UNASSIGNED: We retrospectively analyzed three patients with EBV associated colitis; clinical data including transplantation, gastrointestinal symptoms, endoscopy findings, and follow-up data was obtained.
UNASSIGNED: We present a case series of three patients with EBV colitis following KT, with an average age at clinical presentation of 59 years and elapsed time since the KT ranging from five to 22 years. Clinical manifestations included bloody diarrhoea, abdominal pain, weight loss and/or fever. Cytomegalovirus colitis, mycophenolate mofetil-related colitis, lymphoproliferative disease and graft versus host disease were excluded. One patient had a prior diagnosis of IBD. Two of the three patients had an unfavourable outcome with death despite reduction and/or switching of immunosuppressants, optimal medical treatment (including antiviral and intravenous immunoglobulin therapies) and salvage surgical therapy.
UNASSIGNED: A multidisciplinary approach is necessary to allow an expeditious diagnosis of a rare entity such as EBV associated colitis in KT. Long-term surveillance of these patients and the development of effective and safe therapies is essential.
摘要:
胃肠道并发症在肾移植(KT)患者中很常见,并且可能是长期使用免疫抑制的结果。KT患者结肠炎的鉴别诊断包括对免疫抑制剂不耐受,即霉酚酸酯,从头炎症性肠病(IBD)和机会性感染。EB病毒(EBV)感染可能导致移植后结肠炎或引发从头IBD,尽管很少被认为是致病病原体。

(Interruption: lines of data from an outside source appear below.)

(** ** [json.loads] after [json.dumps] *)

Lemma sorted_items_unique {A} (l1 l2 : list (pystr * A)) :
  NoDup l1.*1 -> StronglySorted key_le l1 -> StronglySorted key_le l2 -> l1 ≡ₚ l2 -> l1 = l2.
Proof.
  intros Hnd H1 H2 Hp. eapply StronglySorted_unique_strong; [|done|done|done].
  intros [k1 x1] [k2 x2] Hin1 Hin2 Hle1 Hle2. rewrite <- Hp in Hin2.
  assert (k1 = k2) as <- by (by apply str_leb_antisym).
  apply (elem_of_dget _ _ _ Hnd) in Hin1. apply (elem_of_dget _ _ _ Hnd) in Hin2. by simplify_eq.
Qed.

(** Sorting by key commutes with a change of the values. *)
Lemma sort_items_map {A B} (f : A -> B) (l : list (pystr * A)) :
  NoDup l.*1 ->
  sort_items (map (fun kv => (kv.1, f kv.2)) l) = map (fun kv => (kv.1, f kv.2)) (sort_items l).
Proof.
  intros Hnd. apply sorted_items_unique.
  - rewrite sort_items_perm, map_keys. done.
  - apply StronglySorted_merge_sort; apply _.
  - assert (Hs : StronglySorted key_le (sort_items l)) by (apply StronglySorted_merge_sort; apply _).
    induction Hs as [|x l' _ IH Hx]; simpl; constructor; [done|].
    apply Forall_fmap. eapply Forall_impl; [done|]. by intros [].
  - by rewrite !sort_items_perm.
Qed.

Section round_trip.
Context `{FloatParse}.

(** What the text of a value keeps of it: under [sort_keys], the members in key order. *)
Fixpoint canon (sort : bool) (j : json) : json :=
  match j with
  | JArr l => JArr (map (canon sort) l)
  | JObj kvs =>
      let items := map (fun kv => (kv.1, canon sort kv.2)) kvs in
      JObj (if sort then sort_items items else items)
  | _ => j
  end.
(** The tool answers for the session being triaged only; the commands it returns are
    the first typed ones, in order, each a prefix of what was typed within its cap, and
    the counts and flags are those of the whole session. *)
Theorem session_commands_capped self arguments ctx :
  1 <= _max_commands self -> 1 <= _max_downloads self -> 1 <= _max_command_chars self ->
  let r := run self arguments ctx in
  let typed := commands_of (events (alert ctx)) in
  (dget (u "session_id") arguments = Some (JStr (Alert.session_id (alert ctx))) /\
   (exists shown, dget (u "commands") r = Some (JArr (map JStr shown)) /\
      py_len shown = Z.min (_max_commands self) (py_len typed) /\
      forall i c, shown !! i = Some c -> exists full, typed !! i = Some full /\
        c = py_take (_max_command_chars self) full /\
        py_len c <= _max_command_chars self) /\
   dget (u "command_count") r = Some (JInt (py_len typed)) /\
   (dget (u "commands_truncated") r = Some (JBool true) <->
      _max_commands self < py_len typed) /\
   (exists ds, dget (u "downloads") r = Some (JArr ds) /\ py_len ds <= _max_downloads self)) \/
  (r = unavailable (u "invalid_arguments") \/ r = unavailable (u "unknown_session")).
Proof.
  intros Hc Hd Hx. cbv zeta. unfold run.
  destruct (dget (u "session_id") arguments) as [[| | | |sid| | |]|]; auto.
  case_bool_decide as Hs; [auto|left].
  subst sid. split; [done|].
  set (typed := commands_of _). set (ds := downloads_of _). split_and!.
  - eexists. split; [reflexivity|]. unfold py_take, py_len. split.
    + rewrite length_take, length_map. lia.
    + intros i c Hi. apply lookup_take_Some in Hi as [Hi _].
      rewrite list_lookup_fmap in Hi. destruct (typed !! i) as [full|]; [|done].
      injection Hi as <-. exists full. split_and!; [done|done|]. rewrite length_take. lia.
  - reflexivity.
  - cbn. destruct (Z.ltb_spec (_max_commands self) (py_len typed)); split; intros; try done; lia.
  - eexists. split; [reflexivity|]. unfold py_take, py_len. rewrite length_take. lia.
Qed.

Definition toy_tool : SessionCommandsTool :=
  {| _max_commands := 1; _max_downloads := 1; _max_command_chars := 4 |}.

(** A session without commands, asked for under its own id. *)
Lemma session_commands_capped_witness :
  let ctx := {| alert := toy_alert (u "s") [toy_event CONNECT 0]; ctx_session := false;
                ctx_now := Datetime 0 (Some 0) |} in
  dget (u "command_count") (run toy_tool [(u "session_id", JStr (u "s"))] ctx) = Some (JInt 0).
Proof.
  intros ctx.
  destruct (session_commands_capped toy_tool [(u "session_id", JStr (u "s"))] ctx
              ltac:(done) ltac:(done) ltac:(done)) as [(_ & _ & H & _)|[H|H]].
  - exact H.
  - exfalso. vm_compute in H. discriminate H.
  - exfalso. vm_compute in H. discriminate H.
Defined.
End SessionCommands.

(** ** [worker/tools/asset_info.py] *)

Module AssetInfo.

Inductive Exposure : Type := internet | internal.
Inductive Criticality : Type := low | medium | high.
Record AssetRecord : Type := {
  role : pystr; exposure : Exposure; criticality : Criticality
}.

Definition exposure_str (e : Exposure) : pystr :=
  match e with internet => u "internet" | internal => u "internal" end.
Definition criticality_str (c : Criticality) : pystr :=
  match c with low => u "low" | medium => u "medium" | high => u "high" end.

Record AssetInfoTool : Type := {
  _assets : list (pystr * AssetRecord);
  _load_error : option pystr
}.

(** The bytes of the file ([None] for an [OSError]), and the fleet they decode, parse and
    validate to ([None] for the three errors the source catches). *)
Definition from_path (read : option pybytes)
    (parse : pybytes -> option (list (pystr * AssetRecord))) : AssetInfoTool :=
  match read with
  | None => {| _assets := []; _load_error := Some (u "assets_file_missing") |}
  | Some raw =>
      match parse raw with
      | None => {| _assets := []; _load_error := Some (u "assets_file_invalid") |}
      | Some assets => {| _assets := assets; _load_error := None |}
      end
  end.

Definition run (self : AssetInfoTool) (arguments : jobj) (ctx : ToolContext) : jobj :=
  match dget (u "hostname") arguments with
  | Some (JStr hostname) =>
      match _load_error self with
      | Some e => unavailable e
      | None =>
          match dget hostname (_assets self) with
          | None => unavailable (u "unknown_asset")
          | Some r =>
              [(u "hostname", JStr hostname); (u "role", JStr (role r));
               (u "exposure", JStr (exposure_str (exposure r)));
               (u "criticality", JStr (criticality_str (criticality r)))]
          end
      end
  | _ => unavailable (u "invalid_arguments")
  end.
End AssetInfo.

(** ** [worker/tools/geo_asn.py] *)

Module GeoAsn.
Section geo.
Context `{IpAddress}.

(** A reader's answer: a record or nothing, a [ValueError] on the address, or an
    [InvalidDatabaseError]. *)
Definition GeoReader : Type := pystr -> outcome exn (option jobj).

Record GeoAsnTool : Type := { _country : option GeoReader; _asn : option GeoReader }.

(** [maxminddb.open_database(path)]: [None] for the errors that degrade. *)
Definition open_reader (open_database : pystr -> option GeoReader) (path : pystr)
    : option GeoReader :=
  match path with [] => None | _ => open_database path end.

Definition geo_from_settings (open_database : pystr -> option GeoReader)
    (geoip_db_path geoip_asn_db_path : pystr) : GeoAsnTool :=
  {| _country := open_reader open_database geoip_db_path;
     _asn := open_reader open_database geoip_asn_db_path |}.

Definition _lookup_country (self : GeoAsnTool) (ip : pystr) : outcome exn json :=
  match _country self with
  | None => Ret JNull
  | Some reader =>
      record ← reader ip;
      match record with
      | None => Ret JNull
      | Some r =>
          match dget (u "country") r with
          | Some (JObj country) =>
              match dget (u "iso_code") country with
              | Some (JStr iso_code) => Ret (JStr iso_code)
              | _ => Ret JNull
              end
          | _ => Ret JNull
          end
      end
  end.

(** [isinstance(asn, int)] holds of a [bool] too. *)
Definition _lookup_asn (self : GeoAsnTool) (ip : pystr) : outcome exn (json * json) :=
  match _asn self with
  | None => Ret (JNull, JNull)
  | Some reader =>
      record ← reader ip;
      match record with
      | None => Ret (JNull, JNull)
      | Some r =>
          Ret (match dget (u "autonomous_system_number") r with
               | Some (JInt n) => JInt n
               | Some (JBool b) => JBool b
               | _ => JNull
               end,
               match dget (u "autonomous_system_organization") r with
               | Some (JStr o) => JStr o
               | _ => JNull
               end)
      end
  end.

Definition run (self : GeoAsnTool) (arguments : jobj) (ctx : ToolContext)
    : outcome exn jobj :=
  match dget (u "ip") arguments with
  | Some (JStr ip) =>
      match canonical_ip ip with
      | None => Ret (unavailable (u "invalid_arguments"))
      | Some _ =>
          match _country self, _asn self with
          | None, None => Ret (unavailable (u "geoip_db_not_configured"))
          | _, _ =>
              match (country ← _lookup_country self ip; asn_org ← _lookup_asn self ip;
                     Ret (country, asn_org)) with
              | Ret (country, (asn, org)) =>
                  Ret [(u "ip", JStr ip); (u "country", country); (u "asn", asn);
                       (u "org", org)]
              | Raise (ValueError _) => Ret (unavailable (u "invalid_arguments"))
              | Raise InvalidDatabaseError => Ret (unavailable (u "geoip_db_error"))
              | Raise e => Raise e
              end
          end
      end
  | _ => Ret (unavailable (u "invalid_arguments"))
  end.
End geo.
End GeoAsn.

(** ** [worker/tools/ip_reputation.py] *)

Module IpReputation.

Definition ABUSEIPDB_CHECK_URL : pystr := u "https://api.abuseipdb.com/api/v2/check".
Definition CACHE_KEY_PREFIX : pystr := u "abuseipdb:".
Definition QUOTA_KEY : pystr := CACHE_KEY_PREFIX ++ u "quota_exceeded".

(** A response: its status and [response.json()], [None] for a body that is not JSON. *)
Record response : Type := { status_code : Z; body : option json }.

Record request : Type := {
  rq_url : pystr;
  rq_params : list (pystr * pystr);
  rq_headers : list (pystr * pystr)
}.

(** The HTTP client raises [httpx.HTTPError] or is cancelled. *)
Class Http (W : Type) : Type := {
  http_get : request -> M exn W response;
  http_get_fails : forall q w e,
    (http_get q w).1 = Raise e -> e = HTTPError \/ e = CancelledError
}.

(** [int(x)] of a JSON value: [None] for the errors the source catches. *)
Class JsonInt : Type := json_int : json -> option Z.

(** The tool's world: its cache, the rest of the world, and a ghost list of the requests
    it sent, newest first. *)
Record env (C H : Type) : Type := Env {
  env_cache : C; outer : H; requests : list request
}.
Arguments Env {C H}. Arguments env_cache {C H}. Arguments outer {C H}. Arguments requests {C H}.

Section tool.
Context {C H : Type} {KC : TTLCache C} {KT : Clock H} {KH : Http H} {KF : FloatRepr}
  {KI : IpAddress} {KL : JsonLoadsBytes} {KJ : JsonInt}.

Record IpReputationTool : Type := {
  _api_key : pystr;
  _cache_ttl_s : Z;
  _max_age_days : Z;
  _quota_backoff_s : Z
}.

Definition __init__ (api_key : pystr) (cache_ttl_s max_age_days quota_backoff_s : Z)
    : outcome exn IpReputationTool :=
  if cache_ttl_s <? 1 then Raise (ValueError (u "cache_ttl_s must be >= 1"))
  else if max_age_days <? 1 then Raise (ValueError (u "max_age_days must be >= 1"))
  else if quota_backoff_s <? 0 then Raise (ValueError (u "quota_backoff_s must be >= 0"))
  else Ret {| _api_key := api_key; _cache_ttl_s := cache_ttl_s;
              _max_age_days := max_age_days; _quota_backoff_s := quota_backoff_s |}.

Variable self : IpReputationTool.

Definition on_cache {A} (m : M exn C A) : M exn (env C H) A := fun e =>
  let '(o, c) := m (env_cache e) in (o, Env c (outer e) (requests e)).
Definition on_outer {A} (m : M exn H A) : M exn (env C H) A := fun e =>
  let '(o, h) := m (outer e) in (o, Env (env_cache e) h (requests e)).

(** The cache's methods, with the clock readings they make. *)
Definition cached_get (key : pystr) : M exn (env C H) (option pybytes) :=
  now ← on_outer clock_tick; on_cache (cache_get now key).
Definition cached_set (key : pystr) (value : pybytes) (ttl_s : Z) : M exn (env C H) unit :=
  now ← on_outer clock_tick; stored_at ← on_outer clock_tick;
  on_cache (cache_set now stored_at key value ttl_s).

Definition check_request (ip : pystr) : request :=
  {| rq_url := ABUSEIPDB_CHECK_URL;
     rq_params := [(u "ipAddress", ip); (u "maxAgeInDays", str_of_Z (_max_age_days self))];
     rq_headers := [(u "Key", _api_key self); (u "Accept", u "application/json")] |}.

Definition send (q : request) : M exn (env C H) response := fun e =>
  on_outer (http_get q) (Env (env_cache e) (outer e) (q :: requests e)).

(** The decoding of a 2xx body. *)
Definition decode_body (ip : pystr) (b : option json) : option jobj :=
  match b with
  | Some (JObj top) =>
      match dget (u "data") top with
      | Some (JObj data) =>
          let last_seen := default JNull (dget (u "lastReportedAt") data) in
          match last_seen, dget (u "abuseConfidenceScore") data, dget (u "totalReports") data with
          | (JNull | JStr _), Some score, Some reports =>
              match json_int score, json_int reports with
              | Some s, Some n =>
                  Some [(u "ip", JStr ip); (u "abuse_score", JInt s); (u "reports", JInt n);
                        (u "last_seen", last_seen)]
              | _, _ => None
              end
          | _, _, _ => None
          end
      | _ => None
      end
  | _ => None
  end.

(** The vendor call, once the cache has answered a miss. *)
Definition lookup_vendor (ip cache_key : pystr) : M exn (env C H) jobj :=
  r ← try_except (x ← send (check_request ip); mret (inl x))
        (fun e => match e with HTTPError => Some (mret (inr tt)) | _ => None end);
  match r with
  | inr tt => mret (unavailable (u "network_error"))
  | inl resp =>
      let code := status_code resp in
      if code =? 429 then
        _ ← (if 0 <? _quota_backoff_s self
             then cached_set QUOTA_KEY (u "1") (_quota_backoff_s self) else mret tt);
        mret (unavailable (u "quota_exceeded"))
      else if (code =? 401) || (code =? 403) then mret (unavailable (u "unauthorized"))
      else if negb ((200 <=? code) && (code <? 300))
           then mret (unavailable (u "http_" ++ str_of_Z code))
      else
        match decode_body ip (body resp) with
        | None => mret (unavailable (u "malformed_response"))
        | Some result =>
            text ← lift (dumps default_args (JObj result));
            _ ← cached_set cache_key text (_cache_ttl_s self);
            mret (dset (u "cached") (JBool false) result)
        end
  end.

为了描述临床特征,内窥镜和组织学发现,3例肾移植后发生EBV相关性结肠炎的患者的治疗和结果。
我们回顾性分析了3例EBV相关性结肠炎患者的临床资料,包括移植、胃肠道症状,内窥镜检查结果,并获得随访数据。
我们介绍了一系列3例KT后EBV结肠炎患者,临床表现时的平均年龄为59岁,自KT起的时间为5至22岁。临床表现包括血性腹泻,腹痛,体重减轻和/或发烧。巨细胞病毒性结肠炎,霉酚酸酯相关性结肠炎,淋巴增生性疾病和移植物抗宿主病被排除.一名患者先前诊断为IBD。尽管减少和/或转换了免疫抑制剂,但三名患者中有两名患者的死亡结果不利。最佳药物治疗(包括抗病毒和静脉注射免疫球蛋白治疗)和挽救性手术治疗。
多学科方法对于快速诊断KT中的罕见实体如EBV相关性结肠炎是必要的。对这些患者进行长期监测以及开发有效和安全的疗法至关重要。